§ **EXERCISE**
Every line of the records below that holds the word "DelayWritePack" belongs in the answer.

[Saved entries]
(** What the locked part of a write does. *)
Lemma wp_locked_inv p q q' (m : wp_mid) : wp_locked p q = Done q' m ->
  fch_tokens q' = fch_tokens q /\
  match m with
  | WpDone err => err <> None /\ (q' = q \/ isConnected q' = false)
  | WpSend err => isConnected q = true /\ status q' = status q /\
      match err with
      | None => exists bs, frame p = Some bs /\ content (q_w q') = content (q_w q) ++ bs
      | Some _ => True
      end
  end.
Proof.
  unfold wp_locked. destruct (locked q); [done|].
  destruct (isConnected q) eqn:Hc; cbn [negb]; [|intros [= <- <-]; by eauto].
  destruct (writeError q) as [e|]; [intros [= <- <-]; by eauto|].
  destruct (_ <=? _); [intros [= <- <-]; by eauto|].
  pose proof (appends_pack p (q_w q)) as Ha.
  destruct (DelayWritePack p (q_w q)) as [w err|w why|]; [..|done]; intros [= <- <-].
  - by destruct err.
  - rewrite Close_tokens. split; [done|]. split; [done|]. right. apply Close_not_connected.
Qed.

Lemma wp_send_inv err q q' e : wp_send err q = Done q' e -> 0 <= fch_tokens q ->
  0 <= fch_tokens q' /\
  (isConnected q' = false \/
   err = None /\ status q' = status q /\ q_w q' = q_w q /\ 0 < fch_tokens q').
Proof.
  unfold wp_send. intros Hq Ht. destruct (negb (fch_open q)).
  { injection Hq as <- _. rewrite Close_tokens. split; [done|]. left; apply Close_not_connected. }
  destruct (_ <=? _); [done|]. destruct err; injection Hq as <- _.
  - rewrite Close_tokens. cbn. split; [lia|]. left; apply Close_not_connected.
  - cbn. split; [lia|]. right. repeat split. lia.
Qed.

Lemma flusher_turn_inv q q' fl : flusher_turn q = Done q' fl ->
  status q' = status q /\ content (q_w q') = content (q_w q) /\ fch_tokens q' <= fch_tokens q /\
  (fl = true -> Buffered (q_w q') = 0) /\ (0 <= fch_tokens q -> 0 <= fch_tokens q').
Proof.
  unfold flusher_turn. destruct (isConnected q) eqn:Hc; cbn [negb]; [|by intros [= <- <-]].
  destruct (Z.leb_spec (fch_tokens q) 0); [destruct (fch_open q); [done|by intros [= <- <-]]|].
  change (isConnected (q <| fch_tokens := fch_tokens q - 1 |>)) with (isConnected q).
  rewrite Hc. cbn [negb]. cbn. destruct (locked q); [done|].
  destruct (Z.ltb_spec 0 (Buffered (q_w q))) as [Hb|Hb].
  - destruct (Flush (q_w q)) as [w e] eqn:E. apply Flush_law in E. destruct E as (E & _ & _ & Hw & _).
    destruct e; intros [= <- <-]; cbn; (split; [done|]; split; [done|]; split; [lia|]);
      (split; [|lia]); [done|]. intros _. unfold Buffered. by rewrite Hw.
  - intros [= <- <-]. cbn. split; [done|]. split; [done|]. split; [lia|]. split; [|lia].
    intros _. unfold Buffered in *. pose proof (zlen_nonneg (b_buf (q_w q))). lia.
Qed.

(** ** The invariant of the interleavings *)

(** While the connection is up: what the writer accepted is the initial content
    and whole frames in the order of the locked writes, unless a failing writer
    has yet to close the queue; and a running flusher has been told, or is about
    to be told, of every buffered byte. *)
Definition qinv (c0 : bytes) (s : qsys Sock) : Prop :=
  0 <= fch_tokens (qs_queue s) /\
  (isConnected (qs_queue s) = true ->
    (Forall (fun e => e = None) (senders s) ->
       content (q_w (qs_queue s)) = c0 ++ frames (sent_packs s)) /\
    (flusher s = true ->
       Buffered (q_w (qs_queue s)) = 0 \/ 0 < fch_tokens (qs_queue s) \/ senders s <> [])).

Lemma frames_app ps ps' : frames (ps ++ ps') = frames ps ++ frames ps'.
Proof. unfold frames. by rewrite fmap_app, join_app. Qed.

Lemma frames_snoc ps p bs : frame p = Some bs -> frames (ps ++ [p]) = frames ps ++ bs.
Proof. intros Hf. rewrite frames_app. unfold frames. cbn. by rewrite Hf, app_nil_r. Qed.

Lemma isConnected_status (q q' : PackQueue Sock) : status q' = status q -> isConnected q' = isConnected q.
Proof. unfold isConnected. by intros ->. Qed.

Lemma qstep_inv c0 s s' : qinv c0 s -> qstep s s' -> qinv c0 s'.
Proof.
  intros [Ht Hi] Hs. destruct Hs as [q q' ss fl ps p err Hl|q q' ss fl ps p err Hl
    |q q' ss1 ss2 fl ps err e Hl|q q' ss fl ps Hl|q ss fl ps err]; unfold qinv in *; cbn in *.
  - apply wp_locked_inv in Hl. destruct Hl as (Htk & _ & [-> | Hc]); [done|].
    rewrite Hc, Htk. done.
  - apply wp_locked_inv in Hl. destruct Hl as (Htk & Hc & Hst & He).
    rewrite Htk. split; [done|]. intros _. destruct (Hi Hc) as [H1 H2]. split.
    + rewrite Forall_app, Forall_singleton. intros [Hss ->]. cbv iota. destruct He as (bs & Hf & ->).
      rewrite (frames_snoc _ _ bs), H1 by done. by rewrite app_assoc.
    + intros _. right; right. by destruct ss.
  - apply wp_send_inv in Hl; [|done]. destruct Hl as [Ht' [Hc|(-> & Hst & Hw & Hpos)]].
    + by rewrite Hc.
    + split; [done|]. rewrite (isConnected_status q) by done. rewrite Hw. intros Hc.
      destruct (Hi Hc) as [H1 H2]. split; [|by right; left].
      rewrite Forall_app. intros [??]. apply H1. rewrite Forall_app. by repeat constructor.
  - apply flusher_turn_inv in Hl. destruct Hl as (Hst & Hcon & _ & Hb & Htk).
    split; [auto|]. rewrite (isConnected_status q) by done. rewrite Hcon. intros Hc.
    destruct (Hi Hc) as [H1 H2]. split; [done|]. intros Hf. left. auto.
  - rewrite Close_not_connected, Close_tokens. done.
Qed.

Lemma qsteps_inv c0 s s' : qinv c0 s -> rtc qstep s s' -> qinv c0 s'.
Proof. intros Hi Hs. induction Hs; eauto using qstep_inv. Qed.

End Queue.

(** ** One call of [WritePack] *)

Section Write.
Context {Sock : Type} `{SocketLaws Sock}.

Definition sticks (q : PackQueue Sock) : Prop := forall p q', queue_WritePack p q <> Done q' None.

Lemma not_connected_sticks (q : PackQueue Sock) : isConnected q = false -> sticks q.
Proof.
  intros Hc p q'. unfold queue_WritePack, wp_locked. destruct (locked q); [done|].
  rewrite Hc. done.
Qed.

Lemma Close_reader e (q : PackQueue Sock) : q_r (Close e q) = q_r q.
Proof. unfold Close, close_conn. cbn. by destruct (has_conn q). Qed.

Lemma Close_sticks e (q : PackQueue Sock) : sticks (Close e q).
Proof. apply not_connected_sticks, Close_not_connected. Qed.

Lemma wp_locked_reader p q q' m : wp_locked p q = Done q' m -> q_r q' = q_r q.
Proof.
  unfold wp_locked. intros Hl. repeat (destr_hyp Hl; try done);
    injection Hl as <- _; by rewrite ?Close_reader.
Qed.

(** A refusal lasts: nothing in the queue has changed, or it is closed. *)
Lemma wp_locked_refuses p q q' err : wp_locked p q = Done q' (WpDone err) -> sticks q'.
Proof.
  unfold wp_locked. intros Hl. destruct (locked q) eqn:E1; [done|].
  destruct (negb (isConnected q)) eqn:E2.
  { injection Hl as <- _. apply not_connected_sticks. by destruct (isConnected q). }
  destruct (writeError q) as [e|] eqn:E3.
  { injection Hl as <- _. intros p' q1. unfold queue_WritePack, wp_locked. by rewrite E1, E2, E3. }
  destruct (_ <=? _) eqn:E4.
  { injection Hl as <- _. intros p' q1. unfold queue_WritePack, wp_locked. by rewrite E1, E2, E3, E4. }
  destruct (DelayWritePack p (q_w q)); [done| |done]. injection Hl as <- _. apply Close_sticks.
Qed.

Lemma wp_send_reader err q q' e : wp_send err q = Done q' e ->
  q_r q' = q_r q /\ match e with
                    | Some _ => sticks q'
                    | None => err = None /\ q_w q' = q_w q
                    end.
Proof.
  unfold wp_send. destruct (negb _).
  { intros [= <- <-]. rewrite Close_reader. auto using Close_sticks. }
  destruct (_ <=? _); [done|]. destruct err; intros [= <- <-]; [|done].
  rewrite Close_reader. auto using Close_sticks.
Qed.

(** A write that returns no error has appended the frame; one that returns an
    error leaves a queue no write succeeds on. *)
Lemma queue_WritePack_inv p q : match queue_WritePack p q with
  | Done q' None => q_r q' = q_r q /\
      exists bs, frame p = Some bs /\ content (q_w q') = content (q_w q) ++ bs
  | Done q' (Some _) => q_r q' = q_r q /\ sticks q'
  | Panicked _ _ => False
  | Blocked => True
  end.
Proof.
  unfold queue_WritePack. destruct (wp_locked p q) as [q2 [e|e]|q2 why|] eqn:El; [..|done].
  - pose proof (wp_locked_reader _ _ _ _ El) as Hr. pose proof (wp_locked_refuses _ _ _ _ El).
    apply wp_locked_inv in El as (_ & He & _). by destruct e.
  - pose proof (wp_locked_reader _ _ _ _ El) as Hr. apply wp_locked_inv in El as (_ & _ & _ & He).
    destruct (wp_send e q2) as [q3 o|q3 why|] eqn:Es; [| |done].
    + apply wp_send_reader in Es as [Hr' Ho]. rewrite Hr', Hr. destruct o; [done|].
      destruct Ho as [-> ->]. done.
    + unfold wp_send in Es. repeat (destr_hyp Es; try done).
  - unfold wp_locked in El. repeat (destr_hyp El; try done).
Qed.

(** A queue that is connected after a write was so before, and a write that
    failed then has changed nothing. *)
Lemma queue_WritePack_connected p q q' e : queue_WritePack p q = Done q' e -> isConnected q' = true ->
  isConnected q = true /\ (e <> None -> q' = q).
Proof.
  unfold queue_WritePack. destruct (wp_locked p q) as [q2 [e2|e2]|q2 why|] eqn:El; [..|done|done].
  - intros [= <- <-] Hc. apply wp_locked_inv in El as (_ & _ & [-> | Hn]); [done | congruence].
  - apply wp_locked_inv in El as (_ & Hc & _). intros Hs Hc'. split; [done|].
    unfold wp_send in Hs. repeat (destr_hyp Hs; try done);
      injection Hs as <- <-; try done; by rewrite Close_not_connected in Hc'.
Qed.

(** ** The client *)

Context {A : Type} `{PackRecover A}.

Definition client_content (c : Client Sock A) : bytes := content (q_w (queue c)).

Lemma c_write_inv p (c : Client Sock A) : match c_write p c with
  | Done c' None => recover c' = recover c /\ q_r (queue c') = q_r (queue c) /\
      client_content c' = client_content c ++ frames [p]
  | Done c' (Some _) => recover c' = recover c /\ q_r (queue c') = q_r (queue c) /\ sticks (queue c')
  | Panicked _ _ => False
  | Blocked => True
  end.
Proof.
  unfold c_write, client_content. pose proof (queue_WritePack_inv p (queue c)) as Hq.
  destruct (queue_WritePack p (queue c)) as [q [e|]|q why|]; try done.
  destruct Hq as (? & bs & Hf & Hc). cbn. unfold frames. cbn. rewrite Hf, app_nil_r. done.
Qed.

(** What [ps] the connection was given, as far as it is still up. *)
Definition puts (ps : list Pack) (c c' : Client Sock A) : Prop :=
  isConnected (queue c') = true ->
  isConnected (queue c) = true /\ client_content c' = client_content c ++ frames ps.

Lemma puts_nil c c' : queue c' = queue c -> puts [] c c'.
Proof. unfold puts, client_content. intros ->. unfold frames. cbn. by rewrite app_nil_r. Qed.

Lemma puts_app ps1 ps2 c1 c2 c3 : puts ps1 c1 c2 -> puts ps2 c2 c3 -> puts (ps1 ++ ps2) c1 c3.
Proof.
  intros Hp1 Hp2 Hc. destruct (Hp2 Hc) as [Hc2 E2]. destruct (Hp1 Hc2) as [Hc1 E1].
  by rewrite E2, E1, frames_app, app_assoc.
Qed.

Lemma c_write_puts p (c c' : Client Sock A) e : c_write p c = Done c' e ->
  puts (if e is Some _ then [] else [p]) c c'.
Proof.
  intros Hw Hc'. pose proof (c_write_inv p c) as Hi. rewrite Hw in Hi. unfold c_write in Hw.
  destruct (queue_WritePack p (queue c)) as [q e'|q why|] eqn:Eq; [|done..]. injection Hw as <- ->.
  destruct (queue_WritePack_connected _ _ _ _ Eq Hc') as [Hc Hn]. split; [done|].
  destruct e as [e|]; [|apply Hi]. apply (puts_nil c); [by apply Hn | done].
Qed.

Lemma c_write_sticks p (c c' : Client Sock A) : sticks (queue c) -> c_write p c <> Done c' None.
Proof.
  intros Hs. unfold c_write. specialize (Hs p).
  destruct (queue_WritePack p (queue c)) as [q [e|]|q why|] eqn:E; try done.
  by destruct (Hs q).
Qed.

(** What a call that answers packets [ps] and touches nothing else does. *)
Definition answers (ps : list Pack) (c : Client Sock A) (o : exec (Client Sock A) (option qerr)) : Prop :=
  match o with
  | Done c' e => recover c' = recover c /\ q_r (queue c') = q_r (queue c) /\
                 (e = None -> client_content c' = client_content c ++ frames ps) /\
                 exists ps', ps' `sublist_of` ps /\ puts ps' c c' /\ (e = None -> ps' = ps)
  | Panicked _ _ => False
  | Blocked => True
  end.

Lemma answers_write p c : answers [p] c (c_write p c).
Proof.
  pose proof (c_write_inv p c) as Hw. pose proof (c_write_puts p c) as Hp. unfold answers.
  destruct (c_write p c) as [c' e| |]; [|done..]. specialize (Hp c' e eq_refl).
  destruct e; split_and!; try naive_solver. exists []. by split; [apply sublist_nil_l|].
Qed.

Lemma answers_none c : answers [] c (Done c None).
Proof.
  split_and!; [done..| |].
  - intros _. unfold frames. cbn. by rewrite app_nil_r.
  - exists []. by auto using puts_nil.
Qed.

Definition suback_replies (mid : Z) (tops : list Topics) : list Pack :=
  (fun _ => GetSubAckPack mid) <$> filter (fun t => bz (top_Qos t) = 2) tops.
--
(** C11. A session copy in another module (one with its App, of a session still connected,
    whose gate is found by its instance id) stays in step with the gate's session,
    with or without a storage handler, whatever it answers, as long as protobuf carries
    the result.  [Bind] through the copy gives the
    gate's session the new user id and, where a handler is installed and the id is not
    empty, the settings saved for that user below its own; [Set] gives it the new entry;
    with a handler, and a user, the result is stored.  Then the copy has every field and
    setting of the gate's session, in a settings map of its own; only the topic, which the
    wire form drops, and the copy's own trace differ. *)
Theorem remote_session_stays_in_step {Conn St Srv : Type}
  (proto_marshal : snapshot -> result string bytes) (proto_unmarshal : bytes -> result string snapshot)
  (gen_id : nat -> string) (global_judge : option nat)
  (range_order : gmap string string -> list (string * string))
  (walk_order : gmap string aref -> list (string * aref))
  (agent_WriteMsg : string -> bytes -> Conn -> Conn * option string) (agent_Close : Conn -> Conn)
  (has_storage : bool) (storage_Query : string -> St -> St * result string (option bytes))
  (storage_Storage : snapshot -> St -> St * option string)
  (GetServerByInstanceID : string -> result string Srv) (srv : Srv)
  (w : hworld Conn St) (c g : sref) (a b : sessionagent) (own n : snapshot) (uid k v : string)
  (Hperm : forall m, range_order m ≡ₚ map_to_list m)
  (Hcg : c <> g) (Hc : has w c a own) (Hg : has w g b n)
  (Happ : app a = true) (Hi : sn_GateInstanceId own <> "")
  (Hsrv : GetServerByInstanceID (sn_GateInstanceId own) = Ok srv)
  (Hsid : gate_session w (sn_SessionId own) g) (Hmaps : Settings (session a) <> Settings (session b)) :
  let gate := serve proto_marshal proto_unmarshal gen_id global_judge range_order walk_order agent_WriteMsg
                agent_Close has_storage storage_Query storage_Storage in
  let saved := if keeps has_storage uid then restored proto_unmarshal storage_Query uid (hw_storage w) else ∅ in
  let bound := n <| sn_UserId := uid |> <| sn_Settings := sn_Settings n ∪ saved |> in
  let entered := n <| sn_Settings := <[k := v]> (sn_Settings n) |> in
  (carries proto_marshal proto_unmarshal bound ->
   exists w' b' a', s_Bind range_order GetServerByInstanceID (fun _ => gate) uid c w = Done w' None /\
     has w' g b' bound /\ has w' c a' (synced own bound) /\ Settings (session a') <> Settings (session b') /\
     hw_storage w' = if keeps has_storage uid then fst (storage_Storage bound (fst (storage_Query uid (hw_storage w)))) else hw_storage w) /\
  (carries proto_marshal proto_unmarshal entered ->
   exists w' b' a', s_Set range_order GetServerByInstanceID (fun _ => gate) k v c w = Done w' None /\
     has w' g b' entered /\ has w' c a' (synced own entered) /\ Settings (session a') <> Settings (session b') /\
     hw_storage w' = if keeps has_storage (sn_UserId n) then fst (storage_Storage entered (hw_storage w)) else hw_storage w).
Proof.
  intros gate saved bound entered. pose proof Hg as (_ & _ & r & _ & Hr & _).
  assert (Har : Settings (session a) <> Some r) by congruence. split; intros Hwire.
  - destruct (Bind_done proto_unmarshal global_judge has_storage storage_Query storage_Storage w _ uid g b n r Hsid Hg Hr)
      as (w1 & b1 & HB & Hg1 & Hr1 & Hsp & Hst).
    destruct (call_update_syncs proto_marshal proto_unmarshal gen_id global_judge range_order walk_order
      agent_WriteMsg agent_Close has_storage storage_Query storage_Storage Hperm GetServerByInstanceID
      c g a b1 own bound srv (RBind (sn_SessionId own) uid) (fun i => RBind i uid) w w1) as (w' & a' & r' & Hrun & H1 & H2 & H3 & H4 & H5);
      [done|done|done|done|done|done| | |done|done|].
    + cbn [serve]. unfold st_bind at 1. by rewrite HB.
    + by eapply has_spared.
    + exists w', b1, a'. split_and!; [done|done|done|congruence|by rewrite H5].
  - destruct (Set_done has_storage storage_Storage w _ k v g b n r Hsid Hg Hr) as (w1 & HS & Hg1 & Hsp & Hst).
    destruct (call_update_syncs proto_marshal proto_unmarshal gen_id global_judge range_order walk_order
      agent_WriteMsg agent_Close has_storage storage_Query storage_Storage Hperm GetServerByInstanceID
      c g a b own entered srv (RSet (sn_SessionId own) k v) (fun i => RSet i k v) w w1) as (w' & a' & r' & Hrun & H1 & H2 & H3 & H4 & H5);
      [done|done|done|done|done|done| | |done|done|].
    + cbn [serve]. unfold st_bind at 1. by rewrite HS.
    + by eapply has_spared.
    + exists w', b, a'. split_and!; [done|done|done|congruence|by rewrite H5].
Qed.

§ **WRITTEN ANSWER**
  destruct (DelayWritePack p (q_w q)) as [w err|w why|]; [..|done]; intros [= <- <-].
  destruct (DelayWritePack p (q_w q)); [done| |done]. injection Hl as <- _. apply Close_sticks.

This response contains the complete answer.